Banking’s equivalent of the health and safety brigade.
If you want to work in compliance, you’ll need sound judgement and a respect for rules and regulations. Compliance professionals interpret the rules set by state regulators and ensure banks operate within them.
As well as interpreting the complicated and ever-changing external rules that these regulators lay down, the compliance function creates a system of internal rules to apply the regulations. It then communicates those to employees and makes sure they abide by them. The compliance function is usually split into teams. These include money laundering specialists, training specialists, monitoring specialists and advisory and product specialists.
Trends
Compliance departments already carry a big stick and, thanks to new regulations and a series of scandals, the stick is getting bigger.
First, the regulations: in 2007 the word is ‘MiFID’, or the Markets in Financial Instruments Directive. This is a complex piece of legislation designed to create a single European financial market, due for implementation in November 2007. However, an April 2007 poll by Handysoft, a business software group, suggested only four out of 10 firms would be ready in time.

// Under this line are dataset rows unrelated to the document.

(** The existence check of [triggerCheckInWindow] compares the stored id
    with the one asked for.  For an id that was never given out it
    refuses, except for id 0: the empty record of booking 0 passes every
    check, so on a contract where nobody did so before, anybody can open
    a check-in window for the booking 0 that does not exist. *)
Theorem triggerCheckInWindow_unknown_booking (env : Env) (id : Z) (s : Storage) (tok : T) :
  reachable (T:=T) s ->
  (_bookingIdCounter s < id ->
   run (triggerCheckInWindow env id) s tok = Reverted (Error "Booking does not exist"))
  /\ (id < 0 ->
      run (triggerCheckInWindow env id) s tok = Reverted (Error "Booking does not exist"))
  /\ (id = 0 -> bookings s !! 0 = None ->
      0 <= block_timestamp env ->
      block_timestamp env + CHECK_IN_WINDOW <= MAX_UINT256 ->
      exists w,
        run (triggerCheckInWindow env id) s tok = Ok (tt, w)
        /\ eurcToken w = tok
        /\ emitted w = [CheckInWindowOpened 0 (block_timestamp env + CHECK_IN_WINDOW)]
        /\ bookings (storage w) !! 0
           = Some (set_status CheckInReady
                     (set_checkInWindow (block_timestamp env)
                        (block_timestamp env + CHECK_IN_WINDOW) zeroBooking))).
Proof.
  intros Hs. pose proof (reachable_Inv s Hs) as HI.
  assert (Hout : bookings s !! id = None -> id <> 0 ->
                 run (triggerCheckInWindow env id) s tok
                 = Reverted (Error "Booking does not exist")).
  { intros Hnone Hne. rewrite triggerCheckInWindow_run. cbv zeta.
    rewrite (zeroBooking_at s id Hnone). cbn [bookingId zeroBooking].
    by rewrite (proj2 (Z.eqb_neq 0 id)) by lia. }
  assert (Hdom : forall j, ~ (0 <= j <= _bookingIdCounter s) -> bookings s !! j = None).
  { intros j Hj. destruct (bookings s !! j) as [b|] eqn:Hb; [|done].
    destruct Hj. apply (inv_dom s HI j). by eexists. }
  pose proof (inv_counter s HI) as Hc.
  split; [|split].
  - intros Hid. apply Hout; [apply Hdom|]; lia.
  - intros Hid. apply Hout; [apply Hdom|]; lia.
  - intros -> Hnone Hts Hfit. rewrite triggerCheckInWindow_run. cbv zeta.
    rewrite (zeroBooking_at s 0 Hnone).
    cbn [bookingId status checkInDate checkInWindowStart zeroBooking].
    rewrite Z.eqb_refl. cbn [negb].
    rewrite bool_decide_eq_true_2 by reflexivity. cbn [negb].
    rewrite Z.geb_leb, (proj2 (Z.leb_le 0 _) Hts). cbn [negb].
    rewrite (proj2 (Z.leb_le _ _) Hfit). cbn [negb].
    eexists. split; [reflexivity|]. cbn [storage eurcToken emitted].
    repeat split. unfold store_booking. cbn [bookings]. by rewrite lookup_insert_eq.
Qed.

(** While a booking waits for check-in, the guest can check in up to the
    deadline and anybody can declare the check-in missed after it: at no
    time both.  Check-in makes the booking CheckedIn; a missed check-in
    makes it Disputed with a day to resolve. *)
Theorem checkIn_or_missed (env : Env) (id : Z) (s : Storage) (tok : T) :
  let b := booking_at s id in
  status b = CheckInReady ->
  ((exists w, run (checkIn env id) s tok = Ok (tt, w)) <->
   guest b = msgSender env /\ block_timestamp env <= checkInDeadline b)
  /\ ((exists w, run (processMissedCheckIn env id) s tok = Ok (tt, w)) <->
      checkInDeadline b < block_timestamp env
      /\ block_timestamp env + DISPUTE_RESOLUTION_WINDOW <= MAX_UINT256)
  /\ (forall w, run (checkIn env id) s tok = Ok (tt, w) ->
      forall caller w', run (processMissedCheckIn
                               {| block_timestamp := block_timestamp env;
                                  msgSender := caller; this := this env;
                                  propertyMarketplace := propertyMarketplace env |} id) s tok
                        <> Ok (tt, w'))
  /\ (forall w, run (checkIn env id) s tok = Ok (tt, w) ->
      status (booking_at (storage w) id) = CheckedIn
      /\ isCheckInComplete (booking_at (storage w) id) = true
      /\ eurcToken w = tok)
  /\ (forall w, run (processMissedCheckIn env id) s tok = Ok (tt, w) ->
      status (booking_at (storage w) id) = Disputed
      /\ disputeDeadline (booking_at (storage w) id)
         = block_timestamp env + DISPUTE_RESOLUTION_WINDOW
      /\ isResolvedByHost (booking_at (storage w) id) = isResolvedByHost b
      /\ isResolvedByGuest (booking_at (storage w) id) = isResolvedByGuest b
      /\ eurcToken w = tok).
Proof.
  cbv zeta. intros Hst.
  set (b := booking_at s id) in *.
  assert (Hin : forall w, run (checkIn env id) s tok = Ok (tt, w) ->
                guest b = msgSender env /\ block_timestamp env <= checkInDeadline b
                /\ w = {| storage := store_booking id
                                       (set_isCheckInComplete true (set_status CheckedIn b)) s;
                          eurcToken := tok;
                          emitted := [CheckedInEvent id (msgSender env)] |}).
  { intros w. rewrite checkIn_run. cbv zeta. fold b.
    rewrite (bool_decide_eq_true_2 _ Hst). cbn [negb].
    destruct (guest b =? msgSender env) eqn:Hg; cbn [negb]; [|discriminate].
    destruct (block_timestamp env <=? checkInDeadline b) eqn:Hd; cbn [negb];
      [|discriminate].
    apply Z.eqb_eq in Hg. apply Z.leb_le in Hd. by intros [= <-]. }
  assert (Hmiss : forall caller w,
             run (processMissedCheckIn
                    {| block_timestamp := block_timestamp env; msgSender := caller;
                       this := this env; propertyMarketplace := propertyMarketplace env |}
                    id) s tok = Ok (tt, w) ->
             checkInDeadline b < block_timestamp env
             /\ block_timestamp env + DISPUTE_RESOLUTION_WINDOW <= MAX_UINT256
             /\ w = {| storage :=
                         store_booking id
                           (set_dispute (block_timestamp env + DISPUTE_RESOLUTION_WINDOW)
                              "Missed check-in" (set_status Disputed b)) s;
                       eurcToken := tok;
                       emitted := [CheckInMissed id; DisputeRaised id "Missed check-in"] |}).
  { intros caller w. rewrite processMissedCheckIn_run. cbv zeta. fold b.
    cbn [block_timestamp].
    rewrite (bool_decide_eq_true_2 _ Hst). cbn [negb]. rewrite Z.gtb_ltb.
    destruct (checkInDeadline b <? block_timestamp env) eqn:Hd; cbn [negb];
      [|discriminate].
    destruct (_ <=? MAX_UINT256) eqn:Hf; cbn [negb]; [|discriminate].
    apply Z.ltb_lt in Hd. apply Z.leb_le in Hf. by intros [= <-]. }
  assert (Hmiss' : forall w, run (processMissedCheckIn env id) s tok = Ok (tt, w) ->
             checkInDeadline b < block_timestamp env
             /\ block_timestamp env + DISPUTE_RESOLUTION_WINDOW <= MAX_UINT256
             /\ w = {| storage :=
                         store_booking id
                           (set_dispute (block_timestamp env + DISPUTE_RESOLUTION_WINDOW)
                              "Missed check-in" (set_status Disputed b)) s;
                       eurcToken := tok;
                       emitted := [CheckInMissed id; DisputeRaised id "Missed check-in"] |}).
  { intros w Hw. apply (Hmiss (msgSender env) w). by destruct env. }
  split; [|split; [|split; [|split]]].
  - split.
    + intros [w Hw]. by destruct (Hin w Hw) as (? & ? & _).
    + intros [Hg Hd]. rewrite checkIn_run. cbv zeta. fold b.
      rewrite (bool_decide_eq_true_2 _ Hst), (proj2 (Z.eqb_eq _ _) Hg),
        (proj2 (Z.leb_le _ _) Hd). by eexists.
  - split.
    + intros [w Hw]. by destruct (Hmiss' w Hw) as (? & ? & _).
    + intros [Hd Hf]. rewrite processMissedCheckIn_run. cbv zeta. fold b.
      rewrite (bool_decide_eq_true_2 _ Hst), Z.gtb_ltb, (proj2 (Z.ltb_lt _ _) Hd),
        (proj2 (Z.leb_le _ _) Hf). by eexists.
  - intros w Hw caller w' Hw'.
    destruct (Hin w Hw) as (_ & Hd & _). destruct (Hmiss caller w' Hw') as (Hd' & _). lia.
  - intros w Hw. destruct (Hin w Hw) as (_ & _ & ->).
    cbn [storage eurcToken]. by rewrite booking_at_store_eq.
  - intros w Hw. destruct (Hmiss' w Hw) as (_ & _ & ->).
    cbn [storage eurcToken]. by rewrite booking_at_store_eq.
Qed.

When it comes to scandals, one of the big issues of the day is insider trading. In March 2007, the Financial Services Authority (FSA) said there was evidence of insider trading in nearly a quarter of company takeovers.
Anti-money laundering is also a hot topic, with banks and asset managers hiring specialists to ensure clients aren’t up to anything untoward.
Striking the right balance between regulation and laissez-faire is tricky. In the US, legislation in 2002 known as Sarbanes-Oxley tightened many compliance rules. Many bankers believe that New York’s financial services industry suffered as a result, while the City benefited from the perception that its regulatory regime is less onerous.
Roles and career paths
Jobs in compliance vary, depending on the area in which you work. If you opt for money laundering, you’ll spend your time on the look out for suspicious transactions. Money laundering teams check the identity of the parties involved and ensure the money came from a known and reasonable source. When the circumstances seem suspicious, money laundering officers report their doubts to the National Criminal Intelligence Service (NCIS).
The job of compliance training specialists seems tame by comparison. Training teams preach the compliance message to the bank’s employees. They create and present courses explaining what the rules and regulations are and why bankers need to respect them.
Monitoring specialists check that employees are behaving themselves. Traditionally the realm of junior staff, this role has seen much of its remit taken over by computers. As the head of compliance at one European bank points out: “Our staff send and receive about three billion messages every day. They could never be monitored by humans, but they are monitored by intelligent computer programmes that can spot unusual activities, such as dormant trading accounts that suddenly resurrect themselves.”
If monitoring is the least exciting category of compliance, working as a compliance advisor is the most exciting and usually pays the most. Compliance advisors interpret and apply the intentions of the regulator. An increasing number are product specialists who are situated on or near the trading floor. They tell traders whether or not a particular trade can go ahead and suggest alternatives that will be satisfactory to the client. Some, but not all, are ex-traders.
Compliance-specific graduate training schemes used to be rare, as were entry-level jobs. But banks such as Barclays Capital, Goldman Sachs and UBS now offer compliance training and more are likely to follow. If you don’t get on to a bank’s compliance training course, there are a few other options. One is to train with the FSA, which hires around 40 graduates a year for its two-year training programme. Another is to work for the compliance consulting arm of a Big Four accountancy firm. Alternatively, you could take a further degree: for example, London Metropolitan University offers an MSc in financial regulation and compliance management.
Pay
The best-paid compliance professionals are those who sit near the trading floors and advise on the issues associated with trading particular financial products. Salaries in this area rose 25% between 2006 and 2007.
Hedge funds are also notoriously generous to their compliance staff, with compliance pay in the hedge fund sector rising 30-40% in the past two years alone. A compliance officer with one to two years’ experience can now earn between £35k and £45k in salary working in a hedge fund, plus a bonus of somewhere around £14k.
Skills
In the past 12 months competition has increased dramatically. This means you’ll have to work harder to stand out from the pack. You can enhance your CV by studying with organisations such as the Securities and Investment Institute, where you can get a diploma in investment compliance. Another certificate is the Investment Management Certificate.
“The most important thing when you are at interview is how to really show your true potential. Having confidence without arrogance and a determination to succeed will be vital. You will also need to demonstrate a willingness to undertake the mundane tasks as you gain your experience,” explains Zoë Breadman, managing consultant, compliance, at recruiter IMS Selection.
You’ll need to be intelligent, methodical and not afraid to speak your mind, David Kemp at ABN AMRO points out: “We need people with the confidence to stand up to people in the business and remind them of their duties. This can be difficult. For example, when an investigation is being conducted, compliance staff might sit in judgement of people on the next desk.”
At the FSA, Jessica Adams on its recruitment team suggests that, while graduates from any degree discipline are welcome to apply, you will need a 2.1 or above.